Top of Extracted information

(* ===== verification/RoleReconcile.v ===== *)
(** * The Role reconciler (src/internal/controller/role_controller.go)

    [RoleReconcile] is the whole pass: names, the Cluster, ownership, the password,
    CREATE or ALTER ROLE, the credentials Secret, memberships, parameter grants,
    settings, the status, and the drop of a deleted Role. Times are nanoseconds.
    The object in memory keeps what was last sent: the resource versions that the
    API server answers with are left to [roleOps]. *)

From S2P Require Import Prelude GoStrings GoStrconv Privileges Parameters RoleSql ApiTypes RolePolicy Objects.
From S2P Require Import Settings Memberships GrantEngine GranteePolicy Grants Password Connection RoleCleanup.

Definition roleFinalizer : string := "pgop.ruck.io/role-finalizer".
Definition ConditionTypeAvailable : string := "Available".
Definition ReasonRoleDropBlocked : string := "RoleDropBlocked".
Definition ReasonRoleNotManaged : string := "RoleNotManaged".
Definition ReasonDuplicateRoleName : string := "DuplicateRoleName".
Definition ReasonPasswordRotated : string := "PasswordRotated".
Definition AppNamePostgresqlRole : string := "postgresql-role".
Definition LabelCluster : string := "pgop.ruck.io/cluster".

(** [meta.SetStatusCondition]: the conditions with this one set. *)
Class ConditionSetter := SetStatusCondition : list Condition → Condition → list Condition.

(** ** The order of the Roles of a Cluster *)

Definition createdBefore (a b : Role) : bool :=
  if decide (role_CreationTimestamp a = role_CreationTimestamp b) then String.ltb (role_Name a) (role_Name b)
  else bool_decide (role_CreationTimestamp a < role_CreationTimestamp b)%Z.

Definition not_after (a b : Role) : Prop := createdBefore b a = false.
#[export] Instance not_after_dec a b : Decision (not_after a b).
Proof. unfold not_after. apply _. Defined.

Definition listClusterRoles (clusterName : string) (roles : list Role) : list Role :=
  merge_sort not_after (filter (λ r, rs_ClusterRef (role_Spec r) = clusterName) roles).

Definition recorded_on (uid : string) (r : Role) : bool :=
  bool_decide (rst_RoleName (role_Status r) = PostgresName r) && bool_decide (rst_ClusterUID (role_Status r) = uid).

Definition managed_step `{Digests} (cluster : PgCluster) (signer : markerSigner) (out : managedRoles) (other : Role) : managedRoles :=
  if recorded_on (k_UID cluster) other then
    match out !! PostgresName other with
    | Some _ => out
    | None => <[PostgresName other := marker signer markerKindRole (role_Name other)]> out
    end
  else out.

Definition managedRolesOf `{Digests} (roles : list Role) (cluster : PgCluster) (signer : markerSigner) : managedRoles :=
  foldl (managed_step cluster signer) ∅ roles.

Bottom of Extracted information
Top of Extracted information

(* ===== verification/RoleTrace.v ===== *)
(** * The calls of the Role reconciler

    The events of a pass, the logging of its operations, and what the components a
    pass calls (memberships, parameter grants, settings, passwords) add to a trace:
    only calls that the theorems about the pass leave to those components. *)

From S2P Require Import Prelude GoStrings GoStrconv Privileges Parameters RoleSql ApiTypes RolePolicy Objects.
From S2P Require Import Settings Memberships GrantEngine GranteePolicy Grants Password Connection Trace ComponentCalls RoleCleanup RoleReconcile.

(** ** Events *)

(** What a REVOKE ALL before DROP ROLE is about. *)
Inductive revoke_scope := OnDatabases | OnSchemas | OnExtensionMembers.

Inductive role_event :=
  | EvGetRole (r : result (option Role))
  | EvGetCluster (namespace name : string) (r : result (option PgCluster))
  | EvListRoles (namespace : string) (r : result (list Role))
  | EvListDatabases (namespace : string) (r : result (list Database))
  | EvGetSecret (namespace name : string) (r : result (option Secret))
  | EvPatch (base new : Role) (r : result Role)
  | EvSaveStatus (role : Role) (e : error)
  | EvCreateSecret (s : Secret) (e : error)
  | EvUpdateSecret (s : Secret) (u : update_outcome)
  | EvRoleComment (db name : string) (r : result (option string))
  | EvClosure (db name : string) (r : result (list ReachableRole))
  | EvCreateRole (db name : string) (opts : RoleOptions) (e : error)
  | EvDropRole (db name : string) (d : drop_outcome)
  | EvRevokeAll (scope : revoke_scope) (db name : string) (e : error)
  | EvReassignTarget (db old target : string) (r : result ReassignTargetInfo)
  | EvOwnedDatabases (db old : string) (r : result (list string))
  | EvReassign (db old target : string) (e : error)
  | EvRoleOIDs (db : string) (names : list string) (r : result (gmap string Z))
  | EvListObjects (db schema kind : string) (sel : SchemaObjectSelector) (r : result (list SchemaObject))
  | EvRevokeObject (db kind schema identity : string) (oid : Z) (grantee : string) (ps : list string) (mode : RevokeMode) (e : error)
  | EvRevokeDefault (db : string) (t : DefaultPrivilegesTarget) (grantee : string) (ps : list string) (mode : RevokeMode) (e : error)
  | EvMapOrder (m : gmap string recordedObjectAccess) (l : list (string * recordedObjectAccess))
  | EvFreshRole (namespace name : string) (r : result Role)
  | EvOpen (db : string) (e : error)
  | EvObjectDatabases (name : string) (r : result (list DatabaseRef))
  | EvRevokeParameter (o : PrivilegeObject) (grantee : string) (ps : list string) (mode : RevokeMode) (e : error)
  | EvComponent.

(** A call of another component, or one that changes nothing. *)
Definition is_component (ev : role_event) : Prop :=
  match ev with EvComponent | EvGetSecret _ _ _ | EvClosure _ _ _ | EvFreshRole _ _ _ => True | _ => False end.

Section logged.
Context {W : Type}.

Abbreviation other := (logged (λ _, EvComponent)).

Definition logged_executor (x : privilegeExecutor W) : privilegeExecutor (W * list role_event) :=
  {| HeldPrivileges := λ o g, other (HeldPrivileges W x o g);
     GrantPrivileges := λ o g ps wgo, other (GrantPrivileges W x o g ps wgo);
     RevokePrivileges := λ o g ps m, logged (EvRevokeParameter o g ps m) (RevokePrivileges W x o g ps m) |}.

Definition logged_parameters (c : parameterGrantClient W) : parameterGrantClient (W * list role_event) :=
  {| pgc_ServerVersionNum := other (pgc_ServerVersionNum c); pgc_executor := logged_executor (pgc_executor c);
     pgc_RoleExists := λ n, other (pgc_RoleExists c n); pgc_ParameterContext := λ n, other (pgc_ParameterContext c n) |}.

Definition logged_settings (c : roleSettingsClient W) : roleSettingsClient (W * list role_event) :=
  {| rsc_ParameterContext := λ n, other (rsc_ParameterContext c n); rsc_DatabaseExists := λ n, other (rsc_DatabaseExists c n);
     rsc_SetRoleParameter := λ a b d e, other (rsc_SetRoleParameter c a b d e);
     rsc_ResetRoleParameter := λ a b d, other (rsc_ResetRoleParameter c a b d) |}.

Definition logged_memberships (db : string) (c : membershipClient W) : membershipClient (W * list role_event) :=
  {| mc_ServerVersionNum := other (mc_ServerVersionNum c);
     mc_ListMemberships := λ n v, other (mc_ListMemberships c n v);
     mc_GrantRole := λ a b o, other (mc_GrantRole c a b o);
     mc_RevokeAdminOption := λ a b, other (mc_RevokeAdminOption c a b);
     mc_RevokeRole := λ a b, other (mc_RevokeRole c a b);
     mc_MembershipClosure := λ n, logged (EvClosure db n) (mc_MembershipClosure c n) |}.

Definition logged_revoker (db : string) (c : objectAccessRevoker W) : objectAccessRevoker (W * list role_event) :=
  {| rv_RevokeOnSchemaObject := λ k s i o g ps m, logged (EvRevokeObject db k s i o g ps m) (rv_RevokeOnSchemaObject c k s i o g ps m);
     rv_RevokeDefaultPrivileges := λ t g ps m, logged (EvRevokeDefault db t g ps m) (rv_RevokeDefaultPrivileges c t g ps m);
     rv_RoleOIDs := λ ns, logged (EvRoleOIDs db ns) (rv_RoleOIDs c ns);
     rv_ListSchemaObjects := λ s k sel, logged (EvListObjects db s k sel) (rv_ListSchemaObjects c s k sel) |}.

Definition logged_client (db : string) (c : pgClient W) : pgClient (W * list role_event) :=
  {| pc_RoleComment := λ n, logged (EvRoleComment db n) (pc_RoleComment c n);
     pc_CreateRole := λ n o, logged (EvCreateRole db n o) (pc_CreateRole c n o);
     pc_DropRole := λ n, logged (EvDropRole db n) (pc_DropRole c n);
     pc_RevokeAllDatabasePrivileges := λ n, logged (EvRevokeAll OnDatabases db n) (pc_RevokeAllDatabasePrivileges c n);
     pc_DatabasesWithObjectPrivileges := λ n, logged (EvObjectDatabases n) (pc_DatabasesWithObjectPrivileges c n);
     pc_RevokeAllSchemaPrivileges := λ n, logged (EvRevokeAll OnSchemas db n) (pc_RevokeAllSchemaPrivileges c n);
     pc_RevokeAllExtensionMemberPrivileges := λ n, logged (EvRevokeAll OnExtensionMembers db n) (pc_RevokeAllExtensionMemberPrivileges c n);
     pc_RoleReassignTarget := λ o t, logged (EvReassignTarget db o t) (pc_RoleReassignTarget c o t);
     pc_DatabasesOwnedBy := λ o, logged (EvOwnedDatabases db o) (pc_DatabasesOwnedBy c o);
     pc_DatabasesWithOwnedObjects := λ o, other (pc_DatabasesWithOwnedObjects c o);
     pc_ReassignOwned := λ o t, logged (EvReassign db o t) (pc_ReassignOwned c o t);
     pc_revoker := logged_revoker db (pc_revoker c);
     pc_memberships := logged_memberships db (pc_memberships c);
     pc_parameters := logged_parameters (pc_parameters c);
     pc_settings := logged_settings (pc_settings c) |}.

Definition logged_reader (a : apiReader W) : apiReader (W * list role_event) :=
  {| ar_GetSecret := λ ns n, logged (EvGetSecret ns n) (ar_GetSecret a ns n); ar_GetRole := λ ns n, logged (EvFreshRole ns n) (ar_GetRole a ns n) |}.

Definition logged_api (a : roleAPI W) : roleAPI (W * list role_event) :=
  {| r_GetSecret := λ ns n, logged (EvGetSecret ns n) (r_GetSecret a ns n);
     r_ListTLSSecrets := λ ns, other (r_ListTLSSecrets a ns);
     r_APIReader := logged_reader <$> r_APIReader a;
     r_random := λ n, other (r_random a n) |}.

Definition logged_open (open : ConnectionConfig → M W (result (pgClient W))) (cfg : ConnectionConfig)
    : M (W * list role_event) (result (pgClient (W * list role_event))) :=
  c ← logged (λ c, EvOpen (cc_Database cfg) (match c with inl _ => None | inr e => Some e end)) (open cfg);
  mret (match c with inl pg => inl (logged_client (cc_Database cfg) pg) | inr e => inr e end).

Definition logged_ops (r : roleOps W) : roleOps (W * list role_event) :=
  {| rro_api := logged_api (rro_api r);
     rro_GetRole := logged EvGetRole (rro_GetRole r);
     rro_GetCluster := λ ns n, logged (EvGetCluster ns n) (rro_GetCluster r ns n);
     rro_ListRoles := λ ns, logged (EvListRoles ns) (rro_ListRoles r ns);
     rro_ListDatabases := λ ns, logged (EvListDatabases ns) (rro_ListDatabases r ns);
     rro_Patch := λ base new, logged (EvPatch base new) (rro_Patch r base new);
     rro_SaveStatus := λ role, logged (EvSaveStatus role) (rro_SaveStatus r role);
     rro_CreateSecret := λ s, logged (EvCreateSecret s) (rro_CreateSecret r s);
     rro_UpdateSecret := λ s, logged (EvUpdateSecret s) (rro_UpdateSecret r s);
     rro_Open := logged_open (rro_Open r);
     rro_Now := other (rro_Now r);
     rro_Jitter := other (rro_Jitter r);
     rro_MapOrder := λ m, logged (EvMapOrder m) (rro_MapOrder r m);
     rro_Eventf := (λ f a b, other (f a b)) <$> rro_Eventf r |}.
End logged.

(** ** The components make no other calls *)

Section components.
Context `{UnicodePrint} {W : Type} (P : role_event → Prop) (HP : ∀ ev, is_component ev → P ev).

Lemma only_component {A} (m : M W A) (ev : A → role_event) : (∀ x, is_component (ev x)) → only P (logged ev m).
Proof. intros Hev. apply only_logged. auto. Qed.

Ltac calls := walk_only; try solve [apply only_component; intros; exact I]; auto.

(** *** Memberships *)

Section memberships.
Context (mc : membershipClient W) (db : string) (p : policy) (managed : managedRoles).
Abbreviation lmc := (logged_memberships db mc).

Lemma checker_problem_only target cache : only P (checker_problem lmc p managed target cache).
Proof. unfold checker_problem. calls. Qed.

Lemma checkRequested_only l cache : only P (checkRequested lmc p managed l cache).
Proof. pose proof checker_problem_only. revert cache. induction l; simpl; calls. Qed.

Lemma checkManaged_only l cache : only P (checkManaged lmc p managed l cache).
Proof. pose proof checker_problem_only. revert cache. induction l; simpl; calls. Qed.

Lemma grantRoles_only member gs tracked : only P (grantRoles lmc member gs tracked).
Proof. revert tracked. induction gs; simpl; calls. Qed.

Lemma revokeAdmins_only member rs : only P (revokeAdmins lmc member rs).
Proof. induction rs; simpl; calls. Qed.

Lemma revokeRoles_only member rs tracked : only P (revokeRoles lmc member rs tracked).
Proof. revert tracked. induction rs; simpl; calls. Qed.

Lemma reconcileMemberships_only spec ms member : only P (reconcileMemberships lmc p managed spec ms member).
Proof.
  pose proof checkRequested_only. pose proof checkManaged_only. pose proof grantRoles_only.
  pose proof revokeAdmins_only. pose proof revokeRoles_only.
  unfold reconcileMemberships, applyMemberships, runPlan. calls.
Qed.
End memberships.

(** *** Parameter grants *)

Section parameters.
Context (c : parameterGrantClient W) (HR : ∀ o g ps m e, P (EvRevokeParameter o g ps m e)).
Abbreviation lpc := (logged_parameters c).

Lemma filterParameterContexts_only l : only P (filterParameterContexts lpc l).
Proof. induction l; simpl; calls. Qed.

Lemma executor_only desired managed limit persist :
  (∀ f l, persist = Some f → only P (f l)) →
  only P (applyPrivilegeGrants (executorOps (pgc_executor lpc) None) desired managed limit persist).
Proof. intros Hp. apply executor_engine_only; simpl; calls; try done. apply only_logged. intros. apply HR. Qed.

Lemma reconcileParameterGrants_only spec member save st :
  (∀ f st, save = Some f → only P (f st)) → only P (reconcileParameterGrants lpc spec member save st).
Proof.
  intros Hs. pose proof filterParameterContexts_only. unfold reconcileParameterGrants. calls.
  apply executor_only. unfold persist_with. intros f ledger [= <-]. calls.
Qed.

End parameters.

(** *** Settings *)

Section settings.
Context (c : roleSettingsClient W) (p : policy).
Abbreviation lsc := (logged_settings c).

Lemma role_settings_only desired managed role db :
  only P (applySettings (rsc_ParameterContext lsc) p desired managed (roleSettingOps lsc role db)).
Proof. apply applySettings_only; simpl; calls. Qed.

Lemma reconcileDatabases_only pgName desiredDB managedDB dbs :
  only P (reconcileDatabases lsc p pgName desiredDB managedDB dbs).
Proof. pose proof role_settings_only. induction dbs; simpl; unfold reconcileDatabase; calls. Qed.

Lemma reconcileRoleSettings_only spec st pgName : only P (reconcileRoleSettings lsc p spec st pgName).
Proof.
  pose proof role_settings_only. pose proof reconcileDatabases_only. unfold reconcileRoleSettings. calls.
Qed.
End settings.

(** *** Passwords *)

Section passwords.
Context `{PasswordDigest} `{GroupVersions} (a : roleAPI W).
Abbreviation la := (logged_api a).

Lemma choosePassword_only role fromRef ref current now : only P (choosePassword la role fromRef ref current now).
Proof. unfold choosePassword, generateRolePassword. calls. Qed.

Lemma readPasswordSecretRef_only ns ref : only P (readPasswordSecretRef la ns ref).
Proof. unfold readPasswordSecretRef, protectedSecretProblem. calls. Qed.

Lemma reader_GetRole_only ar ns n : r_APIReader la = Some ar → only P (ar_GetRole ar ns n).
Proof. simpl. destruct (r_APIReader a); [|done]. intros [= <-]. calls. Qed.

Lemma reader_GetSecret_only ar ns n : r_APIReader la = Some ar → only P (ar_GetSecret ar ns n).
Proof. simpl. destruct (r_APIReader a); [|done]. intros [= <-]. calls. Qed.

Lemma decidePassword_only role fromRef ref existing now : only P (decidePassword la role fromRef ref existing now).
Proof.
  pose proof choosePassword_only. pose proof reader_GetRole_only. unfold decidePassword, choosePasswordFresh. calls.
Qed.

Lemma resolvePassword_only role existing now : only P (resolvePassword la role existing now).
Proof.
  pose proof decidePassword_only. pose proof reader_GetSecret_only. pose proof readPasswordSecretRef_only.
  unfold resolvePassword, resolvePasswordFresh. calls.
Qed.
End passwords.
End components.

Bottom of Extracted information

**Problem requirements:** Taking the entries above, restate exactly those lines that fall between the line with "Lemma checkRequested_only l" and the line with "pose proof revokeAdmins_only.", keeping both of those lines too.

**Completed task:**
Lemma checkRequested_only l cache : only P (checkRequested lmc p managed l cache).
Proof. pose proof checker_problem_only. revert cache. induction l; simpl; calls. Qed.

Lemma checkManaged_only l cache : only P (checkManaged lmc p managed l cache).
Proof. pose proof checker_problem_only. revert cache. induction l; simpl; calls. Qed.

Lemma grantRoles_only member gs tracked : only P (grantRoles lmc member gs tracked).
Proof. revert tracked. induction gs; simpl; calls. Qed.

Lemma revokeAdmins_only member rs : only P (revokeAdmins lmc member rs).
Proof. induction rs; simpl; calls. Qed.

Lemma revokeRoles_only member rs tracked : only P (revokeRoles lmc member rs tracked).
Proof. revert tracked. induction rs; simpl; calls. Qed.

Lemma reconcileMemberships_only spec ms member : only P (reconcileMemberships lmc p managed spec ms member).
Proof.
  pose proof checkRequested_only. pose proof checkManaged_only. pose proof grantRoles_only.
  pose proof revokeAdmins_only. pose proof revokeRoles_only.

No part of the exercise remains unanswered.